There are very few cases of HFS associated with the brainstem DVA reported in literature. Chiaramonte et al. presented a man with the left-sided HFS and MRI demonstrated the typical brainstem DVA with “caput medusae” drained through dilated venous trunk into the superior petrosal sinus. The main venous collector went along the edge of the ventrolateral brainstem causing compression of the facial nerve REZ. Surgery was refused and the patient was managed with carbamazepine.[6] Rizek et al. described a woman suffering of the left-sided HFS with tonic contractions of the left face and anterior neck. MRI showed a DVA in the left pons with the large draining vessel in the cerebellopontine angle near the facial nerve REZ. The patient was treated with botulinum toxin injections in the affected facial muscles.[25] Arita et al. reported a case of the left-sided HFS caused by the brainstem cavernous angioma with associated DVA. MRI imaging revealed pontine cavernoma and intra-axial major vein existed ventrally to the facial nerve and drained into the inferior petrosal sinus. Surgical exploration of the cerebellopontine angle did not demonstrate vascular compression of the facial nerve REZ. A large vein was found ventral to the facial nerve and the anterior inferior cerebellar artery loop without contacting with the REZ was displaced to separate in from the facial nerve. Postoperatively, the HFS persisted without any change and it was concluded that in this patient, cavernous angioma may compress the facial nucleus and more likely cause of HFS.[4] Only one case of the HFS caused by the brainstem DVA was successfully treated with MVD. In a 53-year-old woman, Chen et al. demonstrated compression of the left facial nerve REZ by distal portion of the parenchymal segment of the brainstem DVA drained into sigmoid sinus. The offending vessel was located between the facial and auditory nerves. The vein was dissected away from the facial nerve REZ and separated with shredded Teflon. The patient’s HFS completely disappeared 1 week after surgery without complications.[5]

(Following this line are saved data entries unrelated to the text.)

(** ** [FromHandle] *)

Lemma refresh_fold_perm fp keys : ∀ ah : lru.Cache UUID entry,
  lru.wf ah → lru.items (fold_left (refresh_step fp) keys ah) ≡ₚ lru.items ah.
Proof.
  induction keys as [|k keys IH]; intros ah Hw; [done|]. simpl.
  assert (lru.wf (refresh_step fp ah k)
          ∧ lru.items (refresh_step fp ah k) ≡ₚ lru.items ah) as [Hw1 Hp1].
  { unfold refresh_step. destruct (hasPrefix fp _); [|done].
    split; [by apply wf_Get|apply items_Get_perm, Hw]. }
  by rewrite (IH _ Hw1).
Qed.

(** X11. [FromHandle] only reorders the forward map: it holds the same
    entries afterwards, and the reverse index and the verifier cache are
    untouched. A call that does not resolve leaves the handler exactly as
    it was: a handle that is not 16 bytes long gets the length error, one
    that the forward map does not hold gets [Stale]. *)
Theorem X11_FromHandle_only_refreshes c (fh : list byte) (a : nat) :
  lru.wf (activeHandles c) →
  lru.items (activeHandles (FromHandle c fh a).1) ≡ₚ lru.items (activeHandles c)
  ∧ reverseHandles (FromHandle c fh a).1 = reverseHandles c
  ∧ activeVerifiers (FromHandle c fh a).1 = activeVerifiers c
  ∧ (length fh ≠ 16%nat → FromHandle c fh a = (c, BadHandle ErrInvalidLength))
  ∧ (length fh = 16%nat → lookup_handle c fh = None → FromHandle c fh a = (c, Stale)).
Proof.
  intros Hw. split; [|split; [|split; [|split]]].
  - unfold FromHandle. destruct (uuid_FromBytes fh) as [id [err|]]; [done|].
    pose proof (items_Get_perm (activeHandles c) id (proj1 Hw)) as Hp.
    pose proof (wf_Get (activeHandles c) id Hw) as Hw1.
    destruct (lru.Get (activeHandles c) id) as [ah [e|]]; cbn [fst snd] in *; [|done].
    cbn [activeHandles set_activeHandles]. by rewrite (refresh_fold_perm _ _ _ Hw1).
  - by destruct (FromHandle_state c fh a) as (-> & _).
  - unfold FromHandle. destruct (uuid_FromBytes fh) as [id [err|]]; [done|].
    by destruct (lru.Get (activeHandles c) id) as [ah [e|]].
  - intros Hl. unfold FromHandle. by rewrite (uuid_FromBytes_bad fh Hl).
  - intros Hl Hn. unfold FromHandle. rewrite (uuid_FromBytes_ok fh Hl).
    rewrite (Get_miss _ _ Hn). by rewrite set_activeHandles_id.
Qed.
(** * OptiRoute: the route sequencing engine of [useRouteCalculation.ts]

    A shallow embedding of [haversine], [calculateNearestNeighborOrder],
    [calculateGreedyInsertionOrder], [fetchOSRMTripRoute], [fetchOSRMRoute]
    and [calculateMultiPointRoute], and the properties of the route they
    build.

    Numbers.  A JavaScript [number] is modelled as a real number: [+], [-],
    [*], [/] and [<] are the exact operations, [Math.sin], [Math.cos],
    [Math.sqrt], [Math.atan2] and [Math.PI] are the functions they
    approximate.  Rounding, overflow and [NaN] are outside the model.
    [Infinity], which the greedy search uses as its initial best value, is the
    [None] of an [option R].

    Effects.  The three network collaborators (geocoder, trip provider,
    segment provider) are functions from a request to a response, gathered in
    a [Services] record.  A computation returns the log of what it did (network
    requests and toasts, in order) together with its outcome, a value or a
    thrown exception. *)

From Stdlib Require Import String Ascii.
From Stdlib Require Import Reals Lra Lia Bool Arith ZArith List Permutation.
From Stdlib Require Import DecimalString.
From Equations Require Import Equations.
Import ListNotations.

Local Open Scope R_scope.
Local Open Scope list_scope.

(** ** Numbers and arrays *)

(** [x < y] on numbers. *)
Definition Rltb (x y : R) : bool := if Rlt_dec x y then true else false.

(** [x === y] on numbers. *)
Definition Reqb (x y : R) : bool := if Req_dec_T x y then true else false.

Lemma Rltb_true x y : Rltb x y = true <-> x < y.
Proof. unfold Rltb. destruct (Rlt_dec x y); split; intros; try easy. Qed.

Lemma Rltb_false x y : Rltb x y = false <-> y <= x.
Proof.
  unfold Rltb. destruct (Rlt_dec x y); split; intros; try easy; lra.
Qed.

Lemma Reqb_true x y : Reqb x y = true <-> x = y.
Proof. unfold Reqb. destruct (Req_dec_T x y); split; intros; easy. Qed.

Section Arrays.
Context {A : Type}.

(** [l.splice(i, 1)]: nothing is removed when [i] is past the end. *)
Fixpoint remove_at (i : nat) (l : list A) : list A :=
  match l, i with
  | [], _ => []
  | _ :: t, O => t
  | h :: t, S j => h :: remove_at j t
  end.

(** [l.splice(pos, 0, x)]: [x] goes to the end when [pos] is past it. *)
Fixpoint insert_at (pos : nat) (x : A) (l : list A) : list A :=
  match pos, l with
  | O, _ => x :: l
  | S _, [] => [x]
  | S p, h :: t => h :: insert_at p x t
  end.

(** [l.findIndex(p)], with [None] for -1. *)
Fixpoint findIndex (p : A -> bool) (l : list A) : option nat :=
  match l with
  | [] => None
  | h :: t => if p h then Some O else option_map S (findIndex p t)
  end.

Lemma remove_at_length i l :
  (i < length l)%nat -> length (remove_at i l) = pred (length l).
Proof.
  revert i; induction l as [|h t IH]; intros [|j] H; simpl in *; try lia.
  rewrite IH by lia. destruct t; simpl in *; lia.
Qed.

Lemma findIndex_Some p l i :
  findIndex p l = Some i ->
  exists x, nth_error l i = Some x /\ p x = true /\
            forall j y, (j < i)%nat -> nth_error l j = Some y -> p y = false.
Proof.
  revert i; induction l as [|h t IH]; simpl; intros i H; [discriminate|].
  destruct (p h) eqn:Hp.
  - inversion H; subst. exists h. repeat split; auto. intros; lia.
  - destruct (findIndex p t) as [k|]; [|discriminate].
    inversion H; subst. destruct (IH k eq_refl) as (x & Hx & Hpx & Hlt).
    exists x. repeat split; auto.
    intros [|j] y Hj Hy; simpl in Hy.
    + now inversion Hy; subst.
    + apply (Hlt j); auto; lia.
Qed.

Lemma findIndex_None p l :
  findIndex p l = None <-> forall x, In x l -> p x = false.
Proof.
  induction l as [|h t IH]; simpl.
  - split; auto. intros _ x [].
  - destruct (p h) eqn:Hp.
    + split; [discriminate|]. intros H. rewrite (H h) in Hp by (now left).
    discriminate.
    + destruct (findIndex p t); simpl.
      * split; [discriminate|]. intros H.
        assert (Some n = None) by (apply IH; auto). discriminate.
      * split; auto. intros _ x [<-|Hx]; auto. now apply IH.
Qed.

Lemma remove_at_perm i l x :
  nth_error l i = Some x -> Permutation l (x :: remove_at i l).
Proof.
  revert i; induction l as [|h t IH]; intros [|j] H; simpl in *;
    try discriminate.
  - inversion H; subst. reflexivity.
  - rewrite perm_swap. constructor. now apply IH.
Qed.

Lemma insert_at_perm pos x l : Permutation (x :: l) (insert_at pos x l).
Proof.
  revert l; induction pos as [|p IH]; intros [|h t]; simpl; auto.
  rewrite perm_swap. constructor. apply IH.
Qed.
End Arrays.

(** ** Data model ([routeUtils.ts]) *)

(** A coordinate pair as the code carries it: [[lon, lat]] for stops and
    requests, [[lat, lon]] for route geometry. *)
Definition Coords : Type := (R * R)%type.

Definition swap_axes (c : Coords) : Coords := (snd c, fst c).

(** [interface Waypoint].  An absent [visited] or [isEndPoint] is falsy and
    is [false] here; an absent [name] or [coordinates] is [None]. *)
Record Waypoint := mkWaypoint {
  wp_id : string;
  wp_address : string;
  wp_name : option string;
  wp_coordinates : option Coords;
  wp_visited : bool;
  wp_isEndPoint : bool
}.

(** [interface LocationData], the waypoints of a route.  A label read from an
    object that has no such field is [undefined], here [None]. *)
Record LocationData := mkLocationData {
  latitude : R;
  longitude : R;
  address : option string;
  name : option string;
  id : option string;
  displayNumber : nat
}.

Surgical experience gained in the brainstem DVA associated with the trigeminal neuralgia showed good long-term effectiveness of MVD. It was demonstrated that transposition of the DVAs compressing veins and offending arteries is the best optional treatment for trigeminal neuralgia. Ligation of the main trunk of the DVA in four cases was uneventful and patients became pain free, but one patient died due to cerebellar infarction. Any draining vein injury caused by the surgical procedure may result in congestive ischemic damage of the brainstem or cerebellar infarction. Therefore, vascular injuries to the main collector and tributaries of the DVA must be avoided.[13,20,23,27,31]

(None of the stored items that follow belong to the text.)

Lemma created_row_json (id : string) (fields : list (string * Json))
    (r : RestaurantId) :
  wellFormedItem fields ->
  exists n p rest,
    (3 <= String.length n <= 255)%nat /\
    (0 <= p)%Q /\
    itemJson (createdRow id fields r)
    = JObject (("id", JString id) :: ("name", JString n)
               :: ("price", JNumber p) :: rest) /\
    (rest = [("restaurantId", JNumber (inject_Z r))] \/
     exists d, (String.length d <= 255)%nat /\
       rest = [("description", JString d);
               ("restaurantId", JNumber (inject_Z r))]).
Proof.
  intros ((n & Hn & Hlen) & (p & Hp & _ & Hmin) & Hd & _).
  unfold itemJson, createdRow. cbn [i_id i_name i_price i_description restaurantId].
  rewrite Hn, Hp.
  destruct Hd as [Hd | (d & Hd & Hdlen)]; rewrite Hd; cbn [defined app].
  - exists n, p, [("restaurantId", JNumber (inject_Z r))].
    split; [exact Hlen |]. split; [exact Hmin |]. split; [reflexivity |].
    left. reflexivity.
  - exists n, p, [("description", JString d);
                  ("restaurantId", JNumber (inject_Z r))].
    split; [exact Hlen |]. split; [exact Hmin |]. split; [reflexivity |].
    right. exists d. split; [exact Hdlen | reflexivity].
Qed.

Lemma string_in_bounds (lo hi : nat) (s : string) :
  validate (stringSchema (Some lo) (Some hi)) (JString s) = true <->
  (lo <= String.length s <= hi)%nat.
Proof.
  rewrite validate_string. cbn [atLeast atMost]. split.
  - intros (s0 & Hs & Hlo & Hhi). injection Hs as <-.
    apply Nat.leb_le in Hlo, Hhi. lia.
  - intros [Hlo Hhi]. exists s. split; [reflexivity |].
    split; apply Nat.leb_le; assumption.
Qed.

Lemma created_row_fits_item (id : string) (fields : list (string * Json))
    (r : RestaurantId) :
  wellFormedItem fields ->
  validate itemResponseSchema (itemJson (createdRow id fields r)) = true <->
  String.length id = 16%nat.
Proof.
  intros Hw.
  destruct (created_row_json id fields r Hw)
    as (n & p & rest & Hn & Hp & -> & Hrest).
  apply Qle_bool_iff in Hp.
  assert (Hname : validate (stringSchema (Some 3%nat) (Some 255%nat))
                           (JString n) = true)
    by (apply string_in_bounds; exact Hn).
  unfold itemResponseSchema. cbn [validate].
  destruct Hrest as [-> | (d & Hd & ->)];
    cbn -[validate Nat.leb String.length Qle_bool];
    rewrite ?Hname; cbn [validate numberSchema atLeast]; rewrite ?Hp;
    rewrite ?andb_true_r; rewrite ?andb_true_iff;
    rewrite ?string_in_bounds.
  - lia.
  - assert (Hdv : validate (stringSchema None (Some 255%nat)) (JString d) = true).
    { apply validate_string. exists d. cbn [atLeast atMost].
      split; [reflexivity |]. split; [reflexivity | apply Nat.leb_le; exact Hd]. }
    rewrite ?Hdv.
    split; [intros [H16 _]; lia | intros H16; repeat split; lia].
Qed.

Lemma created_row_fits_menu (id : string) (fields : list (string * Json))
    (r : RestaurantId) (sub : Schema) :
  wellFormedItem fields ->
  String.length id = 16%nat ->
  menuResponseSchema
  = mkSchema TyArray None None None None [] [] true (Some sub) ->
  validate sub (itemJson (createdRow id fields r)) = true.
Proof.
  intros Hw H16 Hsub.
  destruct (created_row_json id fields r Hw)
    as (n & p & rest & Hn & Hp & -> & Hrest).
  apply Qle_bool_iff in Hp.
  assert (Hname : validate (stringSchema (Some 3%nat) (Some 255%nat))
                           (JString n) = true)
    by (apply string_in_bounds; exact Hn).
  assert (Hidv : validate (stringSchema (Some 16%nat) (Some 16%nat))
                          (JString id) = true)
    by (apply string_in_bounds; lia).
  unfold menuResponseSchema in Hsub. injection Hsub as <-. cbn [validate].
  destruct Hrest as [-> | (d & Hd & ->)];
    cbn -[validate Nat.leb String.length Qle_bool];
    rewrite ?Hname, ?Hidv; cbn [validate numberSchema atLeast]; rewrite ?Hp;
    reflexivity.
Qed.

Lemma validate_array (sub : Schema) (xs : list Json) :
  validate (mkSchema TyArray None None None None [] [] true (Some sub))
           (JArray xs)
  = forallb (validate sub) xs.
Proof. reflexivity. Qed.

(** X19.  What [POST /] accepts can be sent back: a row created from a
    body that passes the body schema satisfies the response schema of
    [GET /:id] exactly when its public ID has 16 characters, and a list of
    such rows, the empty list included, then satisfies the response schema
    of [GET /]. *)
Theorem created_rows_fit_response_schemas (r : RestaurantId)
    (bodies : list (string * list (string * Json))) :
  Forall (fun b => wellFormedItem (snd b)) bodies ->
  (forall id fields, In (id, fields) bodies ->
     validate itemResponseSchema (itemJson (createdRow id fields r)) = true <->
     String.length id = 16%nat) /\
  (Forall (fun b => String.length (fst b) = 16%nat) bodies ->
   validate menuResponseSchema
     (JArray (map (fun b => itemJson (createdRow (fst b) (snd b) r)) bodies))
   = true).
Proof.
  intros Hw. split.
  - intros id fields Hin. apply created_row_fits_item.
    rewrite List.Forall_forall in Hw. exact (Hw (id, fields) Hin).
  - intros H16. unfold menuResponseSchema. rewrite validate_array.
    apply forallb_forall. intros j Hj.
    apply in_map_iff in Hj as ([id fields] & <- & Hin).
    rewrite List.Forall_forall in Hw, H16.
    apply (created_row_fits_menu id fields r).
    + exact (Hw (id, fields) Hin).
    + exact (H16 (id, fields) Hin).
    + reflexivity.
Qed.

(** ** When the negotiated type is undefined *)

(** X20.  The type [GET /openapi] works with is [undefined] in one case
    only: when the negotiation returns an empty array, which is truthy
    and so is not replaced by the default.  In every other case it is a
    string. *)
Theorem negotiatedType_undefined `{Collaborators} (acceptHeader : option string) :
  negotiatedType acceptHeader = None <->
  request_type acceptHeader supportedTypes = TypeArray [].
Proof.
  unfold negotiatedType, validType.
  destruct (request_type acceptHeader supportedTypes) as [| t | [| t ts]]; cbn.
  - split; intros Hf; discriminate Hf.
  - destruct (String.eqb t ""); cbn; split; intros Hf; discriminate Hf.
  - split; reflexivity.
  - split; intros Hf; discriminate Hf.
Qed.
(** * Runs on the demo deployment *)

#[local] Existing Instance Demo.collaborators.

In the present case of HFS, postoperative thrombosis of the main venous collector most likely was developed because of temporary clipping and coagulation of the small branch of the brainstem DVA. These surgical manipulations were performed for transposition of the big venous channel away from the facial nerve REZ. Thrombosed draining vein was clearly demonstrated with MRI and CT and had no neurological consequences. Mobilization of the large vein strongly adherent with the pial surface of the brainstem, especially in distal parenchymatous segment of the brainstem DVA, required the use of sharp dissection resulted in damage of the facial nerve root fibers emerging from the pons. Postoperative slight facial nerve palsy was temporary with subsequent full recovery without recurrence of HFS.

CONCLUSION

HFS associated with the brainstem DVA is a very rare condition. MVD of the facial nerve REZ with transposition of the large draining vein should be considered as an effective treatment option.